A blueprint for other cities

The success of the fund has caught the attention of other cities. Ann Arbor, Michigan; Denver, Colorado; and Seattle have similar funds.

“We did look to Portland because it was exciting to see some significant dollars actually going towards those investments,” said Elizabeth Babcock, executive director of Denver’s Office of Climate Action Sustainability and Resiliency. “We definitely took that as one of our inspirations.”

But Babcock said the city of Denver has some specific rules that make it difficult to create a retail tax like Portland’s, so, after seeking input from the community, the city decided to create a sales tax instead. Citizens approved a 0.25% sales tax — exempting critical items such as food, medicine and childcare products— for their Climate Protection Fund. In its first year, it generated $41 million.

Ann Arbor also wasn’t able to replicate Portland’s retail tax, so the city went a different route — it increased property taxes to help generate funds for climate action.

More and more cities are developing their own climate funds, said Amruta Nori-Sarma, Assistant Professor of Environmental Health and Population Science at the Harvard Chan School of Public Health.

“This type of solution works particularly well because if you have that level of local buy-in, then you can identify solutions that are, maybe we can call them not necessarily easy wins, but these are the places where we could potentially have a huge impact,” she said.

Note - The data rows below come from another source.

(** * Verification of js/script.js (portfolio page glue code)

    The script wires a static page to animation and scrolling engines.
    Each component of the script is embedded below as executable
    definitions over an explicit page state, one module per component:

    - [JsString]   : JavaScript strings as UTF-16 code units, with
                     [String.prototype.trim] and [split(',')];
    - [Raf]        : [rafThrottle] and the animation-frame callback list;
    - [Header]     : the header scroll handler ([classList.toggle]);
    - [Indicator]  : [updateIndicator], over IEEE-754 binary64 numbers;
    - [Toast]      : [showToast], timers and tweens over a virtual clock;
    - [ContactForm]: the async submit listener, split at its [await];
    - [Modal]      : the project-card click listener, [hideModal] and the
                     keydown listener. *)

From Stdlib Require Import List Bool Arith NArith ZArith Lia.
From Stdlib Require Import Ascii String.
From Stdlib Require Import Floats QArith.
Import ListNotations.
Close Scope Q_scope.

(* ================================================================== *)
(** ** JavaScript strings *)
(* ================================================================== *)

Module JsString.

(** A JavaScript string is a sequence of UTF-16 code units. *)
Definition code_unit := N.
Definition jsstring := list code_unit.

(** ASCII literals of the source, as code units. *)
Definition lit (s : string) : jsstring :=
  map N_of_ascii (list_ascii_of_string s).

Fixpoint eqb (a b : jsstring) : bool :=
  match a, b with
  | [], [] => true
  | x :: a', y :: b' => N.eqb x y && eqb a' b'
  | _, _ => false
  end.

(** [ToBoolean] on a string: every string but the empty one is truthy. *)
Definition truthy (s : jsstring) : bool :=
  match s with [] => false | _ :: _ => true end.

(** [WhiteSpace] and [LineTerminator] code points of ECMAScript, the
    characters that [trim] strips. *)
Definition is_white_space (c : code_unit) : bool :=
  (N.eqb c 9 || N.eqb c 10 || N.eqb c 11 || N.eqb c 12 || N.eqb c 13
   || N.eqb c 32 || N.eqb c 160 || N.eqb c 5760
   || (N.leb 8192 c && N.leb c 8202)
   || N.eqb c 8232 || N.eqb c 8233 || N.eqb c 8239 || N.eqb c 8287
   || N.eqb c 12288 || N.eqb c 65279)%N.

Fixpoint trim_start (s : jsstring) : jsstring :=
  match s with
  | [] => []
  | c :: r => if is_white_space c then trim_start r else s
  end.

Fixpoint trim_end (s : jsstring) : jsstring :=
  match s with
  | [] => []
  | c :: r =>
      match trim_end r with
      | [] => if is_white_space c then [] else [c]
      | r' => c :: r'
      end
  end.

(** [s.trim()] *)
Definition trim (s : jsstring) : jsstring := trim_end (trim_start s).

(** [s.split(sep)] for a separator of one code unit: the pieces between
    the occurrences of [sep], empty pieces included; the empty string
    splits into one empty piece. *)
Fixpoint split (sep : code_unit) (s : jsstring) : list jsstring :=
  match s with
  | [] => [[]]
  | c :: r =>
      if N.eqb c sep then [] :: split sep r
      else match split sep r with
           | t :: ts => (c :: t) :: ts
           | [] => [[c]]
           end
  end.

Definition comma : code_unit := 44%N.

Definition count_sep (sep : code_unit) (s : jsstring) : nat :=
  List.length (filter (N.eqb sep) s).

End JsString.

(* ================================================================== *)
(** ** rafThrottle and the animation-frame callback list *)
(* ================================================================== *)

Module Raf.

(** How a call of the handler ends. *)
Inductive completion := Returned | Threw.

Section RafThrottle.
(** The handler [fn] receives a [this] binding and an argument list,
    acts on some state of its own and either returns or throws. *)
Context {This Args H : Type}.
Variable fn : This -> Args -> H -> H * completion.

(** The arrow function passed to [requestAnimationFrame] closes over
    [this] and [args] of the wrapper call that created it, so a
    registered callback is that pair. *)
Definition frame_callback : Type := (This * Args)%type.

Record world := mkWorld {
  ticking : bool;                        (* [let ticking] of the closure *)
  frame_callbacks : list frame_callback; (* registered, not yet run *)
  handler_state : H;
  invocations : list (This * Args);      (* calls [fn.apply(this, args)] so far *)
  uncaught : nat                         (* exceptions reported by the browser *)
}.

(** [rafThrottle(fn)]: a new closure, [ticking = false]. *)
Definition rafThrottle (h : H) : world := mkWorld false [] h [] 0.

(** [window.requestAnimationFrame(cb)] *)
Definition requestAnimationFrame (cb : frame_callback) (w : world) : world :=
  mkWorld (ticking w) (frame_callbacks w ++ [cb]) (handler_state w)
          (invocations w) (uncaught w).

Definition set_ticking (b : bool) (w : world) : world :=
  mkWorld b (frame_callbacks w) (handler_state w) (invocations w) (uncaught w).

(** The function returned by [rafThrottle], called with [this] and
    [args]. *)
Definition wrapper (this : This) (args : Args) (w : world) : world :=
  if negb (ticking w)
  then set_ticking true (requestAnimationFrame (this, args) w)
  else w.

(** [fn.apply(this, args)], recorded in [invocations]. *)
Definition apply_fn (cb : frame_callback) (w : world) : world * completion :=
  let '(h', c) := fn (fst cb) (snd cb) (handler_state w) in
  (mkWorld (ticking w) (frame_callbacks w) h' (invocations w ++ [cb])
           (uncaught w), c).

(** The body of the arrow function: [fn.apply(this, args); ticking =
    false;].  When [fn] throws the assignment is not reached and the
    exception reaches the browser. *)
Definition run_callback (cb : frame_callback) (w : world) : world :=
  match apply_fn cb w with
  | (w', Returned) => set_ticking false w'
  | (w', Threw) =>
      mkWorld (ticking w') (frame_callbacks w') (handler_state w')
              (invocations w') (S (uncaught w'))
  end.

(** One animation frame: the browser takes the list of registered
    callbacks, empties it, and runs them in order; callbacks
    registered meanwhile wait for the next frame. *)
Definition animation_frame (w : world) : world :=
  fold_left (fun acc cb => run_callback cb acc) (frame_callbacks w)
            (mkWorld (ticking w) [] (handler_state w) (invocations w)
                     (uncaught w)).

Inductive event :=
| Invoke (this : This) (args : Args)
| AnimationFrame.

Definition step (w : world) (e : event) : world :=
  match e with
  | Invoke this args => wrapper this args w
  | AnimationFrame => animation_frame w
  end.

Definition run (es : list event) (w : world) : world := fold_left step es w.

(** [N] wrapper calls in a row. *)
Definition invoke_all (cs : list (This * Args)) (w : world) : world :=
  run (map (fun c => Invoke (fst c) (snd c)) cs) w.

(** The three situations a wrapper can be in. *)
Inductive phase (w : world) : Prop :=
| Idle : ticking w = false -> frame_callbacks w = [] -> phase w
| Pending cb : ticking w = true -> frame_callbacks w = [cb] -> phase w
| Stuck : ticking w = true -> frame_callbacks w = [] -> phase w.

End RafThrottle.

(** Handlers used to exercise the model. *)
Definition record_args (_ : nat) (a : nat) (h : list nat)
  : list nat * completion := (h ++ [a], Returned).

Definition always_throws (_ : nat) (_ : nat) (h : list nat)
  : list nat * completion := (h, Threw).

End Raf.

(* ================================================================== *)
(** ** JavaScript numbers *)
(* ================================================================== *)

(** A JavaScript Number is an IEEE-754 binary64 value, which is what
    the primitive floats are; [/], [*], [-] and [<?] below are the
    operations of the language. *)
Module JsNumber.
Open Scope float_scope.

(** [Math.max(x, y)]: NaN if either is NaN, and [+0] is larger than
    [-0]. *)
Definition Math_max (x y : float) : float :=
  if is_nan x || is_nan y then nan
  else if x <? y then y
  else if y <? x then x
  else if get_sign x then y else x.

(** [Math.min(x, y)]: NaN if either is NaN, and [-0] is smaller than
    [+0]. *)
Definition Math_min (x y : float) : float :=
  if is_nan x || is_nan y then nan
  else if x <? y then x
  else if y <? x then y
  else if get_sign x then x else y.

(** The specifications of the constants [0] and [1]. *)
Definition sf0 : spec_float := S754_zero false.
Definition sf1 : spec_float := S754_finite false 4503599627370496 (-52).

(** Where a number lies with respect to 0 and 1: the values of the
    comparisons a clamp to the unit interval evaluates. *)
Record comparisons := mkCmp {
  c_nan : bool; c_lt0 : bool; c_gt0 : bool; c_lt1 : bool; c_gt1 : bool;
  c_ge0 : bool; c_le1 : bool; c_eq0 : bool; c_eq1 : bool
}.

Definition comparisons_of (x : float) : comparisons :=
  mkCmp (is_nan x) (x <? 0) (0 <? x) (x <? 1) (1 <? x)
        (0 <=? x) (x <=? 1) (0 =? x) (1 =? x).

Definition position_nan   := mkCmp true  false false false false false false false false.
Definition position_neg   := mkCmp false true  false true  false false true  false false.
Definition position_zero  := mkCmp false false false true  false true  true  true  false.
Definition position_mid   := mkCmp false false true  true  false true  true  false false.
Definition position_one   := mkCmp false false true  false false true  true  false true.
Definition position_above := mkCmp false false true  false true  true  false false false.

End JsNumber.

(* ================================================================== *)
(** ** Header: the scroll handler *)
(* ================================================================== *)

Module Header.
Import JsString.
Open Scope float_scope.

(** [el.classList] is an ordered set of tokens. *)
Definition classList := list jsstring.

Definition contains (cl : classList) (token : jsstring) : bool :=
  existsb (JsString.eqb token) cl.

Definition remove (cl : classList) (token : jsstring) : classList :=
  filter (fun t => negb (JsString.eqb token t)) cl.

(** [cl.toggle(token, force)]: with [force] the token is added (once)
    when [force] is true and removed when it is false. *)
Definition toggle (cl : classList) (token : jsstring) (force : bool) : classList :=
  if force
  then (if contains cl token then cl else cl ++ [token])
  else remove cl token.
(** * PyWebPulse: the page-load benchmark, embedded and verified

    A shallow embedding of the timing sampler ([selenium_utils.py]), the
    run orchestrator ([worker.py]), the report aggregator ([gui.py]) and
    the settings store ([settings_manager.py]); then of the session setup
    ([selenium_utils.py]), the DNS benchmark ([dns_utils.py]), and the
    result slot, the URL list and the export of the window ([gui.py]).

    Conventions of the embedding:
    - Python [int] is [Z] (counts and loop bounds are [nat]); Python
      [float] is a rational [Q].  The clock readings are rationals and the
      sampler subtracts and scales them without rounding; the statistics
      of the report round as Python does, to the nearest double ([float]
      of 53 bits, a tie to the even one; the range of the exponent, so
      overflow and subnormal numbers, is not modelled);
    - a dictionary is an association list in insertion order;
    - an exception is a value of [Exc]; code that can raise returns an
      [Outcome];
    - what the browser, the clocks, the file system and the operator do is
      given by oracle records ([Session], [Env], [Disk], and further on
      [Machine], [Toolkit], [Network]). *)

From Stdlib Require Import List String Ascii Bool Arith ZArith QArith Lia Lqa.
From Stdlib Require Import Qround Qpower Qabs DecimalString Sorting.Sorted.
From Stdlib Require Import Permutation.
From Stdlib Require Import OrdersEx.
Import ListNotations.

Set Warnings "-register-all".
Close Scope Q_scope.
Local Open Scope string_scope.
Local Open Scope list_scope.

(* ================================================================= *)
(** ** Python values, exceptions, dictionaries *)

Module Py.

(** Subclasses of [Exception] that the code distinguishes.  Selenium's
    [TimeoutException] derives from [WebDriverException]; every other
    exception class ([ValueError], [TypeError], [StatisticsError], ...) is
    [OtherException]. *)
Inductive ExcClass :=
| TimeoutException
| WebDriverException
| JSONDecodeError
| IOError
| OtherException.

(** An exception object: its class and [str(e)]. *)
Record Exc := mkExc { exc_class : ExcClass; exc_str : string }.

Inductive Outcome (A : Type) :=
| Returns (a : A)
| Raises (e : Exc).
Arguments Returns {A} a.
Arguments Raises {A} e.

(** [isinstance(e, WebDriverException)] *)
Definition is_webdriver_exception (e : Exc) : bool :=
  match exc_class e with
  | TimeoutException | WebDriverException => true
  | _ => false
  end.

Definition is_timeout_exception (e : Exc) : bool :=
  match exc_class e with
  | TimeoutException => true
  | _ => false
  end.

Definition TypeError (msg : string) : Exc := mkExc OtherException msg.
Definition ValueError (msg : string) : Exc := mkExc OtherException msg.
Definition StatisticsError (msg : string) : Exc := mkExc OtherException msg.
Definition UnicodeDecodeError (msg : string) : Exc :=
  mkExc OtherException msg.

(** [a < b] and [a >= b] on numbers. *)
Definition Qltb (a b : Q) : bool := negb (Qle_bool b a).
Definition Qgeb (a b : Q) : bool := Qle_bool b a.

(** [str(n)] for an [int]. *)
Definition str_int (z : Z) : string := NilZero.string_of_int (Z.to_int z).

(** [needle in hay] for strings. *)
Fixpoint contains (needle hay : string) : bool :=
  if prefix needle hay then true
  else match hay with
       | EmptyString => false
       | String _ hay' => contains needle hay'
       end.

(** JSON-shaped Python values: what [json.load] produces and what the
    program stores in its dictionaries.  A number is an [int] or a
    [float]. *)
Inductive PyVal :=
| PyNone
| PyBool (b : bool)
| PyInt (z : Z)
| PyFloat (q : Q)
| PyStr (s : string)
| PyList (l : list PyVal)
| PyDict (d : list (string * PyVal)).

Definition PyDictT := list (string * PyVal).

Section Dict.
Context {V : Type}.

(** [d.get(k)] *)
Fixpoint dict_get (k : string) (d : list (string * V)) : option V :=
  match d with
  | [] => None
  | (k', v) :: d' => if String.eqb k k' then Some v else dict_get k d'
  end.

(** [k in d] *)
Definition dict_mem (k : string) (d : list (string * V)) : bool :=
  match dict_get k d with Some _ => true | None => false end.

(** [d[k] = v]: an existing key keeps its place, a new key goes last. *)
Fixpoint dict_set (k : string) (v : V) (d : list (string * V))
  : list (string * V) :=
  match d with
  | [] => [(k, v)]
  | (k', v') :: d' =>
      if String.eqb k k' then (k', v) :: d' else (k', v') :: dict_set k v d'
  end.

(** [d.get(k, default)] *)
Definition dict_get_default (k : string) (default : V)
    (d : list (string * V)) : V :=
  match dict_get k d with Some v => v | None => default end.

Definition dict_keys (d : list (string * V)) : list string := map fst d.
End Dict.

(** Statements over a mutable state [S] that may raise: the state
    survives a raise. *)
Definition M (S A : Type) := S -> Outcome A * S.

Section Monad.
Context {S : Type}.

Definition ret {A} (a : A) : M S A := fun s => (Returns a, s).

Definition bind {A B} (c : M S A) (k : A -> M S B) : M S B :=
  fun s => match c s with
           | (Returns a, s') => k a s'
           | (Raises e, s') => (Raises e, s')
           end.

Definition raise {A} (e : Exc) : M S A := fun s => (Raises e, s).

(** A call whose outcome the environment decides. *)
Definition call {A} (o : Outcome A) : M S A := fun s => (o, s).

Definition update (f : S -> S) : M S unit := fun s => (Returns tt, f s).

Definition read : M S S := fun s => (Returns s, s).

(** [try: body except ...]: the handler says which exceptions it takes
    ([None]: not this one, it propagates). *)
Definition try_except {A} (body : M S A) (handler : Exc -> option (M S A))
  : M S A :=
  fun s => match body s with
           | (Returns a, s') => (Returns a, s')
           | (Raises e, s') =>
               match handler e with
               | Some h => h s'
               | None => (Raises e, s')
               end
           end.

But Nori-Sarma points out smaller towns and cities might not have enough large retailers to recreate Portland’s tax or Denver’s sales tax or want to increase their property taxes due to limited population.

That’s why community input from the start is necessary for funds like these to be successful, she said, to be able to find the best way to generate funding.

“I think that’s another thing that makes the Portland Fund a little bit unique is that because of the structure and the mechanism, it’s very well funded,” said Nori-Sarma.

The Portland Clean Energy Fund is expected to complete its first five-year plan by mid-2029, investing $1.6 billion back into the city.